- A Copa do Mundo, que termina em 19 de julho, levará as convenções partidárias a definirem candidaturas até 5 de agosto.
- Candidatos devem ocupar espaço na cobertura e recorrer a referências do futebol para ganhar visibilidade.
- O histórico de 32 anos mostra que o desempenho do Brasil no Mundial costuma não influenciar o voto do eleitorado, exceto em regimes autoritários.
- Exemplos citados: o regime de Garrastazu Médici em 1970; as disputas de 1994 e o Plan Real; eliminações em 1998 e 2010; vitórias em 2002 e fases seguintes.
- Mesmo com esse padrão, o tema deverá retornar à pauta pública durante as próximas semanas.
A Copa do Mundo já começou, e a imprensa política prepara o terreno: líderes vão buscar manter acesa a agenda eleitoral mesmo com o torneio em andamento. O desinteresse do público tende a aumentar nas próximas semanas.

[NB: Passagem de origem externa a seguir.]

(** * gst-vmbsrc: frame acquisition and buffering of the VimbaX GStreamer source

    Shallow embedding of [src/gstvmbsrc.c].  The element talks to three
    collaborators that are not part of the repository: the VmbC camera SDK,
    GLib's [GAsyncQueue] and the GStreamer element state.  They are modelled
    as an environment:

    - every VmbC call is recorded, together with the answer of the device, in
      a transcript ([sdk_log]); the device itself is an arbitrary function
      from the transcript so far and the call to an answer ([Device]);
    - queue objects live in a store ([queues]) and are referred to by their
      index, so that two pointers to the same queue alias; where a new
      queue object is placed is up to GLib's allocator ([g_allocator]),
      which may hand out the address of an object that has been freed;
    - the streaming thread sees the driver thread and the pipeline state
      once per poll of its wait loop ([Tick]). *)

From Stdlib Require Import ZArith Lia List String Bool.
From stdpp Require Import base decidable option list strings.
Import ListNotations.
Open Scope string_scope.
Open Scope list_scope.
Open Scope Z_scope.

(** ** VmbC types *)

(** The error codes of [VmbError_t] that the element distinguishes, and a
    few more that a device may answer. *)
Inductive VmbError_t :=
| VmbErrorSuccess
| VmbErrorNotFound
| VmbErrorBadParameter
| VmbErrorInvalidValue
| VmbErrorTimeout
| VmbErrorResources
| VmbErrorOther.

#[global] Instance VmbError_eq_dec : EqDecision VmbError_t.
Proof. solve_decision. Defined.

(** [VmbFrameStatus_t]; [VmbFrameStatusComplete] is the value 0, which is
    what [memset] leaves in a descriptor. *)
Inductive VmbFrameStatus_t :=
| VmbFrameStatusComplete
| VmbFrameStatusIncomplete
| VmbFrameStatusTooSmall
| VmbFrameStatusInvalid.

#[global] Instance VmbFrameStatus_eq_dec : EqDecision VmbFrameStatus_t.
Proof. solve_decision. Defined.

(** The fields of [VmbFrame_t] the element reads or writes.  Pointers are
    addresses, [0] is [NULL]; [context0] is the queue pointer stored in
    [context[0]], [None] is [NULL]. *)
Record VmbFrame_t := {
  buffer : Z;
  bufferSize : Z;
  context0 : option nat;
  receiveStatus : VmbFrameStatus_t;
  frameID : Z
}.

#[global] Instance VmbFrame_eq_dec : EqDecision VmbFrame_t.
Proof. solve_decision. Defined.

(** [memset(&frame, 0, sizeof(VmbFrame_t))] *)
Definition zero_frame : VmbFrame_t :=
  {| buffer := 0; bufferSize := 0; context0 := None;
     receiveStatus := VmbFrameStatusComplete; frameID := 0 |}.

(** The VmbC entry points the element calls.  A frame descriptor is
    passed to the SDK by address; the call records its index in
    [frame_buffers], and [VmbFrameAnnounce] also its content at the call. *)
Inductive VmbCall :=
| VmbFeatureIntSet (name : string) (value : Z)
| VmbFeatureIntGet (name : string)
| VmbFeatureIntRangeQuery (name : string)
| VmbFeatureIntIncrementQuery (name : string)
| VmbFeatureEnumSet (name value : string)
| VmbFeatureEnumRangeQuery (name : string) (capacity : option Z)
| VmbFeatureEnumIsAvailable (name : string) (entry : nat)
| VmbFeatureCommandRun (name : string)
| VmbFeatureCommandIsDone (name : string)
| VmbPayloadSizeGet
| VmbAlignedAlloc (alignment size : Z)
| VmbAlignedFree (ptr : Z)
| libc_free (ptr : Z)
| VmbFrameAnnounce (index : nat) (frame : VmbFrame_t)
| VmbFrameRevoke (index : nat)
| VmbCaptureStart
| VmbCaptureEnd
| VmbCaptureQueueFlush
| VmbCaptureFrameQueue (index : nat).

#[global] Instance VmbCall_eq_dec : EqDecision VmbCall.
Proof. solve_decision. Defined.

(** What a call hands back: the error code and up to two output values
    (range queries: minimum and maximum; increment, integer and payload
    queries: the value; [VmbAlignedAlloc]: the pointer; [IsDone]: the
    flag; enum range query: the number of entries).  The values are
    taken to lie in the range of the C type of the output parameter.
    Where the source reads an output variable it did not initialise
    after a failed call ([vmb_width], [new_payload_size]), the value of
    the answer stands for whatever the variable holds. *)
Record VmbResponse := {
  r_err : VmbError_t;
  r_val : Z;
  r_val2 : Z
}.

Definition Transcript := list (VmbCall * VmbResponse).
Definition Device := Transcript -> VmbCall -> VmbResponse.

(** ** GLib and GStreamer types *)

Inductive GstState :=
| GST_STATE_VOID_PENDING
| GST_STATE_NULL
| GST_STATE_READY
| GST_STATE_PAUSED
| GST_STATE_PLAYING.

#[global] Instance GstState_eq_dec : EqDecision GstState.
Proof. solve_decision. Defined.

(** A [GAsyncQueue] object: the frames it holds (as indices into
    [frame_buffers]), oldest first, and whether it has been freed by its
    last [g_async_queue_unref]. *)
Record GAsyncQueue := {
  q_items : list nat;
  q_live : bool
}.

(** The part of [GstVideoInfo] that [gst_vmbsrc_create] reads. *)
Record GstVideoInfo := {
  vi_width : Z;
  vi_height : Z;
  vi_n_planes : nat;
  vi_pixel_stride : list Z
}.

(** The caps handed to [set_caps]: the [format] string of their first
    structure, and what [gst_video_info_from_caps] makes of them ([None]:
    it returns [FALSE]). *)
Record GstCaps := {
  caps_format : string;
  caps_video_info : option GstVideoInfo
}.

(** The output buffer of [gst_vmbsrc_create]: its size, the address the
    payload was copied from, both offsets and the strides of the video
    meta.  The timestamp comes from the pipeline clock and is left out. *)
Record GstBuffer := {
  gb_size : Z;
  gb_data : Z;
  gb_offset : Z;
  gb_offset_end : Z;
  gb_stride : list Z
}.

(** ** Element properties *)

Inductive TriggerSelector :=
| GST_VMBSRC_TRIGGERSELECTOR_UNCHANGED
| GST_VMBSRC_TRIGGERSELECTOR_ACQUISITION_START
| GST_VMBSRC_TRIGGERSELECTOR_ACQUISITION_END
| GST_VMBSRC_TRIGGERSELECTOR_ACQUISITION_ACTIVE
| GST_VMBSRC_TRIGGERSELECTOR_FRAME_START
| GST_VMBSRC_TRIGGERSELECTOR_FRAME_END
| GST_VMBSRC_TRIGGERSELECTOR_FRAME_ACTIVE
| GST_VMBSRC_TRIGGERSELECTOR_FRAME_BURST_START
| GST_VMBSRC_TRIGGERSELECTOR_FRAME_BURST_END
| GST_VMBSRC_TRIGGERSELECTOR_FRAME_BURST_ACTIVE
| GST_VMBSRC_TRIGGERSELECTOR_LINE_START
| GST_VMBSRC_TRIGGERSELECTOR_EXPOSURE_START
| GST_VMBSRC_TRIGGERSELECTOR_EXPOSURE_END
| GST_VMBSRC_TRIGGERSELECTOR_EXPOSURE_ACTIVE.

Inductive TriggerMode :=
| GST_VMBSRC_TRIGGERMODE_UNCHANGED
| GST_VMBSRC_TRIGGERMODE_OFF
| GST_VMBSRC_TRIGGERMODE_ON.

Inductive TriggerSource :=
| GST_VMBSRC_TRIGGERSOURCE_UNCHANGED
| GST_VMBSRC_TRIGGERSOURCE_LINE0
| GST_VMBSRC_TRIGGERSOURCE_LINE1
| GST_VMBSRC_TRIGGERSOURCE_LINE2
| GST_VMBSRC_TRIGGERSOURCE_LINE3
| GST_VMBSRC_TRIGGERSOURCE_ACTION0
| GST_VMBSRC_TRIGGERSOURCE_ACTION1
| GST_VMBSRC_TRIGGERSOURCE_ACTION2
| GST_VMBSRC_TRIGGERSOURCE_ACTION3.

Inductive TriggerActivation :=
| GST_VMBSRC_TRIGGERACTIVATION_UNCHANGED
| GST_VMBSRC_TRIGGERACTIVATION_RISING_EDGE
| GST_VMBSRC_TRIGGERACTIVATION_FALLING_EDGE
| GST_VMBSRC_TRIGGERACTIVATION_ANY_EDGE
| GST_VMBSRC_TRIGGERACTIVATION_LEVEL_HIGH
| GST_VMBSRC_TRIGGERACTIVATION_LEVEL_LOW.

Inductive IncompleteFrameHandling :=
| GST_VMBSRC_INCOMPLETE_FRAME_HANDLING_DROP
| GST_VMBSRC_INCOMPLETE_FRAME_HANDLING_SUBMIT.

Inductive AllocationMode :=
| GST_VMBSRC_ALLOCATION_MODE_ANNOUNCE_FRAME
| GST_VMBSRC_ALLOCATION_MODE_ALLOC_AND_ANNOUNCE_FRAME.

#[global] Instance TriggerSelector_eq_dec : EqDecision TriggerSelector.
Proof. solve_decision. Defined.
#[global] Instance TriggerMode_eq_dec : EqDecision TriggerMode.
Proof. solve_decision. Defined.
#[global] Instance TriggerSource_eq_dec : EqDecision TriggerSource.
Proof. solve_decision. Defined.
#[global] Instance TriggerActivation_eq_dec : EqDecision TriggerActivation.
Proof. solve_decision. Defined.
#[global] Instance IncompleteFrameHandling_eq_dec : EqDecision IncompleteFrameHandling.
Proof. solve_decision. Defined.
#[global] Instance AllocationMode_eq_dec : EqDecision AllocationMode.
Proof. solve_decision. Defined.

Enquanto o campeonato segue, o período de convenções partidárias começa a fechar o calendário eleitoral. O fim da Copa, em 19 de julho, antecede o início dessas etapas, que vão até 5 de agosto para definir candidaturas majoritárias e proporcionais.
Candidatos a presidente, governadores, senadores e deputados não ficarão quietos. Eles devem ocupar espaço no noticiário e recorrer a referências futebolísticas, mesmo que pareçam forçadas aos torcedores.
Contexto histórico
A ciência política aponta que, no Brasil, a relação entre desempenho esportivo e resultado eleitoral não se sustenta em regimes democráticos. Regimes autoritários, porém, registraram associações entre vitórias no futebol e popularidade de liderança.
Entre os exemplos históricos, destacam-se períodos de poder centralizado que coincidiram com conquistas esportivas, ainda que não haja eleição naquele momento. Em transformações políticas posteriores, o desempenho da seleção não garantiu vantagem eleitoral.
Na sequência, há casos em que o Brasil avançou ou foi eliminado em fases distintas, e as sondagens refletiram outros fatores. Em 1994, o ano da eleição, o país viveu o Plano Real; em 2002, o Pentacampeonato ocorreu sob governo diferente do eleito, e houve alternância de vínculo entre esporte e política.
O tema volta a emergir com frequência antes de grandes disputas eleitorais, independentemente do estágio do Mundial. A cobertura aponta para a persistência desse entrelaçamento como recurso da comunicação política, sem comprovar efeito direto sobre o voto.